Para que el crecimiento sea más sostenible, tiene que ser más inclusivo. Es prioritario dar forma al futuro del trabajo para que beneficie a todos los ciudadanos. Por ejemplo, una iniciativa canadiense reciente demostró que la capacitación práctica en el trabajo puede resultar más eficaz que la enseñanza presencial. Ahora más que nunca, es importante reducir la brecha de capacitación, porque la revolución digital está transformando los puestos de trabajo y las industrias. McKinsey calcula que 375 millones de trabajadores, lo que equivale al 14% de la fuerza laboral mundial, podría correr el riesgo de perder su trabajo antes de 2030.
Nadie sabe con seguridad qué nos depara el futuro, pero parece evidente que vamos a necesitar medidas de política.
Por ejemplo, nuevos análisis del FMI indican que  es posible lograr un reparto más amplio de los beneficios de la innovación tecnológica, ajustando impuestos y prestaciones e incrementando el gasto público en educación y capacitación.

  1. Reforzar la cooperación internacional

Es indispensable trabajar conjuntamente para garantizar un crecimiento fuerte, sostenible, equilibrado e inclusivo. El comercio, la competencia tributaria, el cambio climático, la lucha contra el lavado de dinero y el financiamiento del terrorismo… la lista de ámbitos que requieren una mayor y no menorcooperación internacional es larga. Si me lo permiten, quiero resaltar dos aspectos:

  • Debemos trabajar conjuntamente para ayudar a abordar el incremento de las vulnerabilidades de la deuda en países de bajo ingreso. El nivel de deuda pública medio de los países se incrementó hasta el 47% el año pasado, mientras que en 2013 se situaba en el 33%. Los países que afrontan cargas de la deuda externa deben actuar con celeridad para contener la acumulación de deuda y recurrir en mayor medida a generar ingreso nacional para satisfacer las necesidades de financiamiento del desarrollo. En caso necesario, los acreedores oficiales bilaterales deberían elaborar planes de participación en operaciones de reestructuración de la deuda y compartir información con otros acreedores.
  • Asimismo, hay margen para el desarrollo de principios reguladores internacionales en materia de criptoactivos, por ejemplo, para las ofertas iniciales de monedas.
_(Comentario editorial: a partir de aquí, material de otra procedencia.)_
(** C4.  Split the active drops at any drop [d].  Painting the trail of
    [d] stores, in every slot of the column of [d] from its row upward over
    [DROP_LIFE_SPAN] rows that lies inside the grid, the colour of [d] with
    life [DROP_LIFE_SPAN] minus the distance to the head row, whatever the
    slot held; the head slot gets life 7; no other slot changes; and the
    value is still there at the end of the tick unless a later drop of the
    list paints the same slot. *)
Theorem trail_paint gridRows gridCols rnd prevGridState a g a' before d after :
  tick gridRows gridCols rnd prevGridState a = Some (g, a') →
  activeDrops a = before ++ d :: after →
  ∃ g0 g1,
    (copied ← copyGrid gridRows gridCols prevGridState;
     decayed ← decay gridRows gridCols copied;
     paintAll gridRows gridCols before decayed) = Some g0
    ∧ paintTrail gridRows gridCols d g0 = Some g1
    ∧ paintAll gridRows gridCols after g1 = Some g
    ∧ (∀ r cr cg cb,
         spectrumAt (Drop.color d) = (cr, cg, cb) →
         Z.max 0 (Drop.row d - DROP_LIFE_SPAN + 1) ≤ r ≤ Drop.row d →
         inBounds gridRows gridCols r (Drop.col d) = true →
         let painted := colored (Cell.mk cr cg cb (DROP_LIFE_SPAN - (Drop.row d - r))) in
         cellAt g1 r (Drop.col d) = Some painted
         ∧ (repainted gridRows gridCols after r (Drop.col d) = false →
            cellAt g r (Drop.col d) = Some painted))
    ∧ (inBounds gridRows gridCols (Drop.row d) (Drop.col d) = true →
       lifeOf <$> cellAt g1 (Drop.row d) (Drop.col d) = Some (Some 7))
    ∧ (∀ r c, covers gridRows gridCols d r c = false → cellAt g1 r c = cellAt g0 r c).
Proof.
  intros Hrun Hsplit. unfold tick in Hrun.
  destruct (copyGrid_spec gridRows gridCols prevGridState) as (gc & Hcopy & Hgc).
  assert (Hsc : hasShape gridRows gridCols gc) by (eapply hasShape_cells; apply Hgc).
  destruct (decay_spec gridRows gridCols gc Hsc) as (gd & Hdecay & Hgd).
  assert (Hsd : hasShape gridRows gridCols gd).
  { eapply (hasShape_pointwise _ _ (λ _ _, decayedCell)); [apply Hgd | done]. }
  destruct (paintAll_spec gridRows gridCols before gd Hsd) as (g0 & Hbefore & Hg0).
  assert (Hs0 : hasShape gridRows gridCols g0).
  { eapply hasShape_pointwise; [apply Hg0 | done]. }
  destruct (paintTrail_spec gridRows gridCols d g0 Hs0) as (g1 & Hd & Hg1).
  assert (Hs1 : hasShape gridRows gridCols g1).
  { eapply hasShape_pointwise; [apply Hg1 | done]. }
  destruct (paintAll_spec gridRows gridCols after g1 Hs1) as (g2 & Hafter & Hg2).
  rewrite Hcopy in Hrun. simpl in Hrun. rewrite Hdecay in Hrun. simpl in Hrun.
  rewrite sweep_spec, Hsplit in Hrun. unfold paintAll in Hrun.
  rewrite forM_app in Hrun. fold (paintAll gridRows gridCols before gd) in Hrun.
  rewrite Hbefore in Hrun. simpl in Hrun. rewrite Hd in Hrun. simpl in Hrun.
  fold (paintAll gridRows gridCols after g1) in Hrun. rewrite Hafter in Hrun.
  simpl in Hrun.
  destruct (advanceColor _ _ _ _ _) as [index queue].
  destruct (spawn _ _ _ _) as [drops queue']. injection Hrun as <- <-.
  assert (Hcov : ∀ r, Z.max 0 (Drop.row d - DROP_LIFE_SPAN + 1) ≤ r ≤ Drop.row d →
                      inBounds gridRows gridCols r (Drop.col d) = true →
                      cellAt g1 r (Drop.col d) = Some (trailCell d r)).
  { intros r Hr Hb. rewrite Hg1.
    destruct (proj2 (Hs0 r (Drop.col d)) Hb) as [x ->]. simpl.
    replace (covers gridRows gridCols d r (Drop.col d)) with true; [done|].
    unfold covers, paintGuard. unfold inBounds in Hb. lia. }
  exists g0, g1. split_and!.
  - rewrite Hcopy. simpl. rewrite Hdecay. done.
  - done.
  - done.
  - intros r cr cg cb Hrgb Hr Hb painted.
    assert (Hcell : trailCell d r = painted).
    { unfold trailCell, painted. by rewrite Hrgb. }
    rewrite <- Hcell. split; [by apply Hcov|].
    intros Hclean. rewrite Hg2, (Hcov r Hr Hb). simpl.
    by rewrite overlay_not_repainted.
  - intros Hb. rewrite Hcov; [| unfold DROP_LIFE_SPAN, inBounds in *; lia | done].
    simpl. unfold trailCell. destruct (spectrumAt (Drop.color d)) as [[cr cg] cb].
    simpl. do 2 f_equal. unfold DROP_LIFE_SPAN. lia.
  - intros r c Hc. rewrite Hg1, Hc. by destruct (cellAt g0 r c).
Qed.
El objetivo debe ser aprovechar el potencial de la tecnología subyacente y, a la vez, garantizar la estabilidad financiera y mitigar los riesgos que se derivan del lavado de dinero y el financiamiento del terrorismo.

El G-20 puede ejercer su liderazgo en todos estos frentes y, en el proceso, garantizar también la recuperación y fomentar un crecimiento compartido por todos.